What to produce: Reproduce, character for character, the entries from their opening line through the line with "what its transaction".
===== Dataset records
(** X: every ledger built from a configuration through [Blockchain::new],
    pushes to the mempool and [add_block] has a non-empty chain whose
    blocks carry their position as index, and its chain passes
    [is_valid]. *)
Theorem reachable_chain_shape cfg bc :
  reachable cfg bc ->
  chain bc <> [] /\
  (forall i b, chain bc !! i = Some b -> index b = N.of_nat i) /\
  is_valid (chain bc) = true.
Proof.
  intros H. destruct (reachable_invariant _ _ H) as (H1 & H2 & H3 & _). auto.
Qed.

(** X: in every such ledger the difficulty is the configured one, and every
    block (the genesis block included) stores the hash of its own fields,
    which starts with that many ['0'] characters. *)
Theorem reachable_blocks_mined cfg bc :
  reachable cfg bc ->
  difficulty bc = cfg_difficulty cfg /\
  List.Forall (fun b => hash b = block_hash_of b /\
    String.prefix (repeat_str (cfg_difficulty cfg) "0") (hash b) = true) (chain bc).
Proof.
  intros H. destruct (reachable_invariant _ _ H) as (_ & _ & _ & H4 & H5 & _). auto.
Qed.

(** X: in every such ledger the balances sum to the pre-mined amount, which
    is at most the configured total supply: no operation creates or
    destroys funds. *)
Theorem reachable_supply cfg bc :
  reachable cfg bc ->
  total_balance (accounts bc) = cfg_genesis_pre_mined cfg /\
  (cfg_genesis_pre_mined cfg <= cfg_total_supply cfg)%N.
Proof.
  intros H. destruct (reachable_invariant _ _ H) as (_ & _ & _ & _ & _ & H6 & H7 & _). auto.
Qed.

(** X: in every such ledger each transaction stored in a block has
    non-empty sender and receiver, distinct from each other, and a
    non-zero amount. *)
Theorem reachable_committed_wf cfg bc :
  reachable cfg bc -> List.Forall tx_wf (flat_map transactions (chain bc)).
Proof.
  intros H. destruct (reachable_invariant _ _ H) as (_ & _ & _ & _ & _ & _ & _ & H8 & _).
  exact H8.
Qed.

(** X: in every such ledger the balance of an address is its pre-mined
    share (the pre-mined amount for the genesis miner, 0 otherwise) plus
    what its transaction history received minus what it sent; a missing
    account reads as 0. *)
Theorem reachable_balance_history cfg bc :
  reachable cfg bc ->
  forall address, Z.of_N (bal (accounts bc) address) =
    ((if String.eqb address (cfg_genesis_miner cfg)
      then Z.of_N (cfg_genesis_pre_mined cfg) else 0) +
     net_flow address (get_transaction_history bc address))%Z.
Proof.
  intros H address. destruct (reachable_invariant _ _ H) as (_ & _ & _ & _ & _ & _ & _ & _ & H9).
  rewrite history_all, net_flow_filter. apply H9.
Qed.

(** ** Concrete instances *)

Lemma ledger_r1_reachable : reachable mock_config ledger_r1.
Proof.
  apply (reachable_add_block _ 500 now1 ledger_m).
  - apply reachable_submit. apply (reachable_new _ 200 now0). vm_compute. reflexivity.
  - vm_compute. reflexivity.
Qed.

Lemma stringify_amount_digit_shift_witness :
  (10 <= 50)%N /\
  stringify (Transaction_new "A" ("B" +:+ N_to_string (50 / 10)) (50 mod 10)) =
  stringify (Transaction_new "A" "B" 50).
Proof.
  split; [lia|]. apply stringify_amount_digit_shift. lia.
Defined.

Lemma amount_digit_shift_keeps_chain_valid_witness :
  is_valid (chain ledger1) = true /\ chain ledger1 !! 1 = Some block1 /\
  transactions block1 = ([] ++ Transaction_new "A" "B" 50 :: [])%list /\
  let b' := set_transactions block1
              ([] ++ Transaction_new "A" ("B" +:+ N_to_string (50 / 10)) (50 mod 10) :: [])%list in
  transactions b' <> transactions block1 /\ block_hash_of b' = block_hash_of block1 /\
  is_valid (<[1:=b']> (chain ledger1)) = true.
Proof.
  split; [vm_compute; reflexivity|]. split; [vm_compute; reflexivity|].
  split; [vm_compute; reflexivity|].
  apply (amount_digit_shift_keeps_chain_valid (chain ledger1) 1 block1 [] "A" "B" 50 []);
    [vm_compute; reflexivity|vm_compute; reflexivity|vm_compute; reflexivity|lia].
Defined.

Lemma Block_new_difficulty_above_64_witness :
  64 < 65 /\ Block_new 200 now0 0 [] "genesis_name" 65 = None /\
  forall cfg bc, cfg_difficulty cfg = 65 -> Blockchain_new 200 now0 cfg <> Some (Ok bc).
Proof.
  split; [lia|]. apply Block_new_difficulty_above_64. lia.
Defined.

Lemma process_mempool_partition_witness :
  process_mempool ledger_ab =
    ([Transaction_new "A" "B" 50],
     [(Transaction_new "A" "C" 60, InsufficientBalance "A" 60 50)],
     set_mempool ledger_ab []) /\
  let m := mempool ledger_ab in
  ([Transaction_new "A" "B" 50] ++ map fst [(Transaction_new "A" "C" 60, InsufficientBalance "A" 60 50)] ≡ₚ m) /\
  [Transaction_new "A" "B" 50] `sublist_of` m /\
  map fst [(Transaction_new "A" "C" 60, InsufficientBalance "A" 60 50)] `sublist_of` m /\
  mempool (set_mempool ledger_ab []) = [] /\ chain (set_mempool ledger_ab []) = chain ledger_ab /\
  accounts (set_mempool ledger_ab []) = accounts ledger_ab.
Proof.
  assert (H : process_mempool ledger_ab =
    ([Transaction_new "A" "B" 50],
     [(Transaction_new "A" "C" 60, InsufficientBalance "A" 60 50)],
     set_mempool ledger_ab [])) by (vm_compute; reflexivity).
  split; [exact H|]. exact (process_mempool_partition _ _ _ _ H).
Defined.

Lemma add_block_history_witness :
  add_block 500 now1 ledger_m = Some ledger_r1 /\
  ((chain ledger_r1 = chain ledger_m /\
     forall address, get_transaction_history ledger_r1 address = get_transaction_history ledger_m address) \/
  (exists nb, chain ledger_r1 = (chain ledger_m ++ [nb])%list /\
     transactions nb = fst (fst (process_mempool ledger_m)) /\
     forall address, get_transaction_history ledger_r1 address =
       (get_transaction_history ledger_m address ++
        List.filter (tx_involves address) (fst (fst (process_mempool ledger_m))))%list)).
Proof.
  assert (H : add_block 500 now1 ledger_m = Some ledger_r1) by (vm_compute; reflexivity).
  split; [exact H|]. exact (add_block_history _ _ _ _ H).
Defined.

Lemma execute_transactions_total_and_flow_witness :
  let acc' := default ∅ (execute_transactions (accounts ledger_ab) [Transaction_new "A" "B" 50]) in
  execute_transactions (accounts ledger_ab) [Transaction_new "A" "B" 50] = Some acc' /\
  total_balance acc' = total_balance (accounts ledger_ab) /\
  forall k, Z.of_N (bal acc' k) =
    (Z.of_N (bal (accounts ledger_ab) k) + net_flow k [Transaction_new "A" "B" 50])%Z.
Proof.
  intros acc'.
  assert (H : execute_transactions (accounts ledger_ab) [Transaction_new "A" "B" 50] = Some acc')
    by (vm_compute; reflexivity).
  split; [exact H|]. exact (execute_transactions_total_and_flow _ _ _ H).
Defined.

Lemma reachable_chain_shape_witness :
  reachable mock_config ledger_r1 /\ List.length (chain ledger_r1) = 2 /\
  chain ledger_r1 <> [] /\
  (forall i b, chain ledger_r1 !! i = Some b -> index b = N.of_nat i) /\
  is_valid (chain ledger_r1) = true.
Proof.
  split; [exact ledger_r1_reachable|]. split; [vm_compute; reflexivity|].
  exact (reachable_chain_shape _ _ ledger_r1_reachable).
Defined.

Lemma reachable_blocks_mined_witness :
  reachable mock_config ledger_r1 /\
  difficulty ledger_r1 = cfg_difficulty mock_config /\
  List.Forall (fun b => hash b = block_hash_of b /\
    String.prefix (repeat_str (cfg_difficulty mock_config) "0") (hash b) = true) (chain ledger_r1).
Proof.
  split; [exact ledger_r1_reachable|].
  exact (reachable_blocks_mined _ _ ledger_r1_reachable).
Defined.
==========
Answer section:
(** X: every ledger built from a configuration through [Blockchain::new],
    pushes to the mempool and [add_block] has a non-empty chain whose
    blocks carry their position as index, and its chain passes
    [is_valid]. *)
Theorem reachable_chain_shape cfg bc :
  reachable cfg bc ->
  chain bc <> [] /\
  (forall i b, chain bc !! i = Some b -> index b = N.of_nat i) /\
  is_valid (chain bc) = true.
Proof.
  intros H. destruct (reachable_invariant _ _ H) as (H1 & H2 & H3 & _). auto.
Qed.

(** X: in every such ledger the difficulty is the configured one, and every
    block (the genesis block included) stores the hash of its own fields,
    which starts with that many ['0'] characters. *)
Theorem reachable_blocks_mined cfg bc :
  reachable cfg bc ->
  difficulty bc = cfg_difficulty cfg /\
  List.Forall (fun b => hash b = block_hash_of b /\
    String.prefix (repeat_str (cfg_difficulty cfg) "0") (hash b) = true) (chain bc).
Proof.
  intros H. destruct (reachable_invariant _ _ H) as (_ & _ & _ & H4 & H5 & _). auto.
Qed.

(** X: in every such ledger the balances sum to the pre-mined amount, which
    is at most the configured total supply: no operation creates or
    destroys funds. *)
Theorem reachable_supply cfg bc :
  reachable cfg bc ->
  total_balance (accounts bc) = cfg_genesis_pre_mined cfg /\
  (cfg_genesis_pre_mined cfg <= cfg_total_supply cfg)%N.
Proof.
  intros H. destruct (reachable_invariant _ _ H) as (_ & _ & _ & _ & _ & H6 & H7 & _). auto.
Qed.

(** X: in every such ledger each transaction stored in a block has
    non-empty sender and receiver, distinct from each other, and a
    non-zero amount. *)
Theorem reachable_committed_wf cfg bc :
  reachable cfg bc -> List.Forall tx_wf (flat_map transactions (chain bc)).
Proof.
  intros H. destruct (reachable_invariant _ _ H) as (_ & _ & _ & _ & _ & _ & _ & H8 & _).
  exact H8.
Qed.

(** X: in every such ledger the balance of an address is its pre-mined
    share (the pre-mined amount for the genesis miner, 0 otherwise) plus
    what its transaction history received minus what it sent; a missing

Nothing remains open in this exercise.